> _EXCERPTED DATA_:
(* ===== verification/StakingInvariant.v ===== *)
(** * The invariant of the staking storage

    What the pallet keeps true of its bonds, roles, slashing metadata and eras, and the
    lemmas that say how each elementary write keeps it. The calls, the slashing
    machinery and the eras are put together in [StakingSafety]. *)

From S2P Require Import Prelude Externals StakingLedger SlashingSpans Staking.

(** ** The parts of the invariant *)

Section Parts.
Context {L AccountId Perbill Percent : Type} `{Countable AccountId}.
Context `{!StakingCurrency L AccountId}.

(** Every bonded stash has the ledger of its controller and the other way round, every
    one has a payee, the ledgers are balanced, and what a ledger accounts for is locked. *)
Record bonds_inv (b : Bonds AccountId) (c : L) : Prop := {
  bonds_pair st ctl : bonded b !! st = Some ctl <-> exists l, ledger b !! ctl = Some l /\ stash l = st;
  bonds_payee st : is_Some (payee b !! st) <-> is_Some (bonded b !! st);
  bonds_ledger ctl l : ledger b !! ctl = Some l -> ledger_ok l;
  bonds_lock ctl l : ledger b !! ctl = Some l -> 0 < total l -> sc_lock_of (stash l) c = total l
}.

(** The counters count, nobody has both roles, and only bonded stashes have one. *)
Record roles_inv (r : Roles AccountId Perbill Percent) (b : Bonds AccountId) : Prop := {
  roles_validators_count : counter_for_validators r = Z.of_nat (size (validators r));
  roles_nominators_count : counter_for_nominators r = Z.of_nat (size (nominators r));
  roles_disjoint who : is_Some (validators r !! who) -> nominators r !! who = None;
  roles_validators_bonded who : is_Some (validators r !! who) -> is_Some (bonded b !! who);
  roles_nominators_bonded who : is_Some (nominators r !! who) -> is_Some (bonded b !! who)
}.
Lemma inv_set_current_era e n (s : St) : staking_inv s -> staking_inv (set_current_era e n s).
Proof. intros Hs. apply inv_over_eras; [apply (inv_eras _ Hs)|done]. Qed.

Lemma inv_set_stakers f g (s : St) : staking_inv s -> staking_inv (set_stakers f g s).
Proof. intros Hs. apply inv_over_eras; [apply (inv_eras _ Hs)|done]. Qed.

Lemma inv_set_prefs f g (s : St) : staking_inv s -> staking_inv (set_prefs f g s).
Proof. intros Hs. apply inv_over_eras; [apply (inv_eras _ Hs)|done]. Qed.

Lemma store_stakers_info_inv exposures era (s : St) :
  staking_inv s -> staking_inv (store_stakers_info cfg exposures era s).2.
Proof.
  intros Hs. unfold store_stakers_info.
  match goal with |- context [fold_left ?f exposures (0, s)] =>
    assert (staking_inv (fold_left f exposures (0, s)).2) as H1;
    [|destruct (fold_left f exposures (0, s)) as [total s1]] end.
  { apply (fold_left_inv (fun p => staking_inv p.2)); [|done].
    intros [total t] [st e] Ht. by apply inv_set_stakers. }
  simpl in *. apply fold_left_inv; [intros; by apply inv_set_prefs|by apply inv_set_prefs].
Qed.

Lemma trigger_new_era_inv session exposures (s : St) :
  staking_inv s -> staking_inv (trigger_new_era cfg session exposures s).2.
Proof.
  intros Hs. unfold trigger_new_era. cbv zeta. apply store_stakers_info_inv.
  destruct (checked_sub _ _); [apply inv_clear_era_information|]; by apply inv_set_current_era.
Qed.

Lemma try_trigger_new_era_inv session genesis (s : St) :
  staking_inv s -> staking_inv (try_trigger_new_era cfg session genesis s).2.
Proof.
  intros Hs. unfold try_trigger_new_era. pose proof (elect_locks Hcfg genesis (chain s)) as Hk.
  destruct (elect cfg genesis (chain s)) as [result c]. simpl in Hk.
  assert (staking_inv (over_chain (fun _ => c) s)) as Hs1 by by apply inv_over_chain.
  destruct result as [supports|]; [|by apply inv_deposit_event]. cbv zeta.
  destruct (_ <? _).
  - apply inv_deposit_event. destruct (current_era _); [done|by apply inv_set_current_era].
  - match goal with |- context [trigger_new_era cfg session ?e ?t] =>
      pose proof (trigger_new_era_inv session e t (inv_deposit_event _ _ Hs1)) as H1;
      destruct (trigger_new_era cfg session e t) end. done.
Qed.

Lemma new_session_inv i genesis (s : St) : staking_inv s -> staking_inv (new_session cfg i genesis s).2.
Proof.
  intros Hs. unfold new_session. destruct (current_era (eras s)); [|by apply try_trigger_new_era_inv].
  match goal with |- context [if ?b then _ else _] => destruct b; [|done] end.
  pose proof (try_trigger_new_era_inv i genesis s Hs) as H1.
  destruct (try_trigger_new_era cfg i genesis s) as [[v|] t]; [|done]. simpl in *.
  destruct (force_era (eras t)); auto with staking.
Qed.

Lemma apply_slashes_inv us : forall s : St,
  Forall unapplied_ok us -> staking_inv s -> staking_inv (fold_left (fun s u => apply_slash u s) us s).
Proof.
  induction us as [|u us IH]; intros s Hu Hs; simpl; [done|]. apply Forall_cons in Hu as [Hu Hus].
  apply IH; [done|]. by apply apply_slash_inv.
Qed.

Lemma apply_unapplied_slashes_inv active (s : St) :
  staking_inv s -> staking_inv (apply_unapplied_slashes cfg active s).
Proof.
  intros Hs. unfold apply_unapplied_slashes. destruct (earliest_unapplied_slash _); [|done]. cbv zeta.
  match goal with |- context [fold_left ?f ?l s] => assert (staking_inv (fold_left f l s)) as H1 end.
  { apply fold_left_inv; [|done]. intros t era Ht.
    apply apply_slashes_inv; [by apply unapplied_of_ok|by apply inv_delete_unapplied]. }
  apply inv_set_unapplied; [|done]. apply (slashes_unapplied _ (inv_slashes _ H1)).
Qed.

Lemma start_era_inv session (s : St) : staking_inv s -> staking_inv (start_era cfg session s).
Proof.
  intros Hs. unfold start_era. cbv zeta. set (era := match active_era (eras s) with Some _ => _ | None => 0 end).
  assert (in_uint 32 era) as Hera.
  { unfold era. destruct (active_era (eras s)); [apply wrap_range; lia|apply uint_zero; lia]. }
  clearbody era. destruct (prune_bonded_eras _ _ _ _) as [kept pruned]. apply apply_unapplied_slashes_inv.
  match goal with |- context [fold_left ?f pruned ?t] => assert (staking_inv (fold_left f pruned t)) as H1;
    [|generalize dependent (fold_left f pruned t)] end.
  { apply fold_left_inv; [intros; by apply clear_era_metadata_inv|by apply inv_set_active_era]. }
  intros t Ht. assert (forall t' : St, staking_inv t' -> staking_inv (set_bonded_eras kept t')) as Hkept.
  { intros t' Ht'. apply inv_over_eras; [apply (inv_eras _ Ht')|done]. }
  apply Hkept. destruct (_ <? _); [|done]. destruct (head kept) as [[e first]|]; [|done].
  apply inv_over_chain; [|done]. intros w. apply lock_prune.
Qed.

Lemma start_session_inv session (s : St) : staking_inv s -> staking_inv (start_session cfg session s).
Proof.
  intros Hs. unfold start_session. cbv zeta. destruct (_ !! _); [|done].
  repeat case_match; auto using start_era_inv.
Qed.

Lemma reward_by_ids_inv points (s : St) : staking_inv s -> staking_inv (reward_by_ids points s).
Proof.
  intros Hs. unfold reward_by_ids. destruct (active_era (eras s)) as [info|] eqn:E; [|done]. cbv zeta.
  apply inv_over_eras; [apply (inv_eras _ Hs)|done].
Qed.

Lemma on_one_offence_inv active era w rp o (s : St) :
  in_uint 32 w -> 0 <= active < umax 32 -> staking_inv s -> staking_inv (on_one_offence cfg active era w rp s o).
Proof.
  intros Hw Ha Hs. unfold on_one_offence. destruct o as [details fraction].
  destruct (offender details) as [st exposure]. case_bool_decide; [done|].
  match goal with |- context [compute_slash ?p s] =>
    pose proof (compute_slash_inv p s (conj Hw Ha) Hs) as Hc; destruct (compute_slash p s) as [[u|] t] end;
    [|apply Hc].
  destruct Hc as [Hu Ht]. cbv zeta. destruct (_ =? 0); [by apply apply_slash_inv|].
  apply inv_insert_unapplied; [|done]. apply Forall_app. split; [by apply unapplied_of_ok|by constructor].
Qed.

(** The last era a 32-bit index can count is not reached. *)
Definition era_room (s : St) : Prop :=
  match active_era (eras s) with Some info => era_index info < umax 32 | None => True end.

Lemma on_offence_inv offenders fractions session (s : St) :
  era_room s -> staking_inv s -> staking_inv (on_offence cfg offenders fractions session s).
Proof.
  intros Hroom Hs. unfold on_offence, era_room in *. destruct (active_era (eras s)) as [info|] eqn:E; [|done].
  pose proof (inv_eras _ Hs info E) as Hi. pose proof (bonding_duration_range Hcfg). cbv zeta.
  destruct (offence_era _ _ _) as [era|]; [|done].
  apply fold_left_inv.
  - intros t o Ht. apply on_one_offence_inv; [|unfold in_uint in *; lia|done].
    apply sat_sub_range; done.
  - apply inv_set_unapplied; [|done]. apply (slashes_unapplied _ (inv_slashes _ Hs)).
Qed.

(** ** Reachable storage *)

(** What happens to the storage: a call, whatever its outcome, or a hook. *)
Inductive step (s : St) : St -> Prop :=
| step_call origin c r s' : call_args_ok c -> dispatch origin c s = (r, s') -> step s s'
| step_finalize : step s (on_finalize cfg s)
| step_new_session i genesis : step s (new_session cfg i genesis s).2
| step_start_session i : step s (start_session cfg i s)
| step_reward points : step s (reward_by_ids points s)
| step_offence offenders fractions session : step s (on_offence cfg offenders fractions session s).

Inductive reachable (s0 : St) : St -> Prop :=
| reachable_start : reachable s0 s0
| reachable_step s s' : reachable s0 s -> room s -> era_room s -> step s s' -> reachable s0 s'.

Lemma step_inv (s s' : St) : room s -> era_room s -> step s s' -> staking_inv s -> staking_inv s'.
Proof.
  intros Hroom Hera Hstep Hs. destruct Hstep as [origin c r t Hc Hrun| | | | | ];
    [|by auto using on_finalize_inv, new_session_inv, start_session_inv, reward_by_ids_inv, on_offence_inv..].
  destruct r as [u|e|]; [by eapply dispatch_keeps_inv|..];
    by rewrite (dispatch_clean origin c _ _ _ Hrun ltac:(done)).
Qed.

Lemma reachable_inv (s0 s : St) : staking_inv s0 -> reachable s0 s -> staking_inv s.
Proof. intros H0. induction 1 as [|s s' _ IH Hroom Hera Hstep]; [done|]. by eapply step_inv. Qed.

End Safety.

> _EXERCISE GOAL_:
What is needed is every line of the records above that contains the word "Perbill".

> _ANSWER SECTION_:
Context {L AccountId Perbill Percent : Type} `{Countable AccountId}.
Record roles_inv (r : Roles AccountId Perbill Percent) (b : Bonds AccountId) : Prop := {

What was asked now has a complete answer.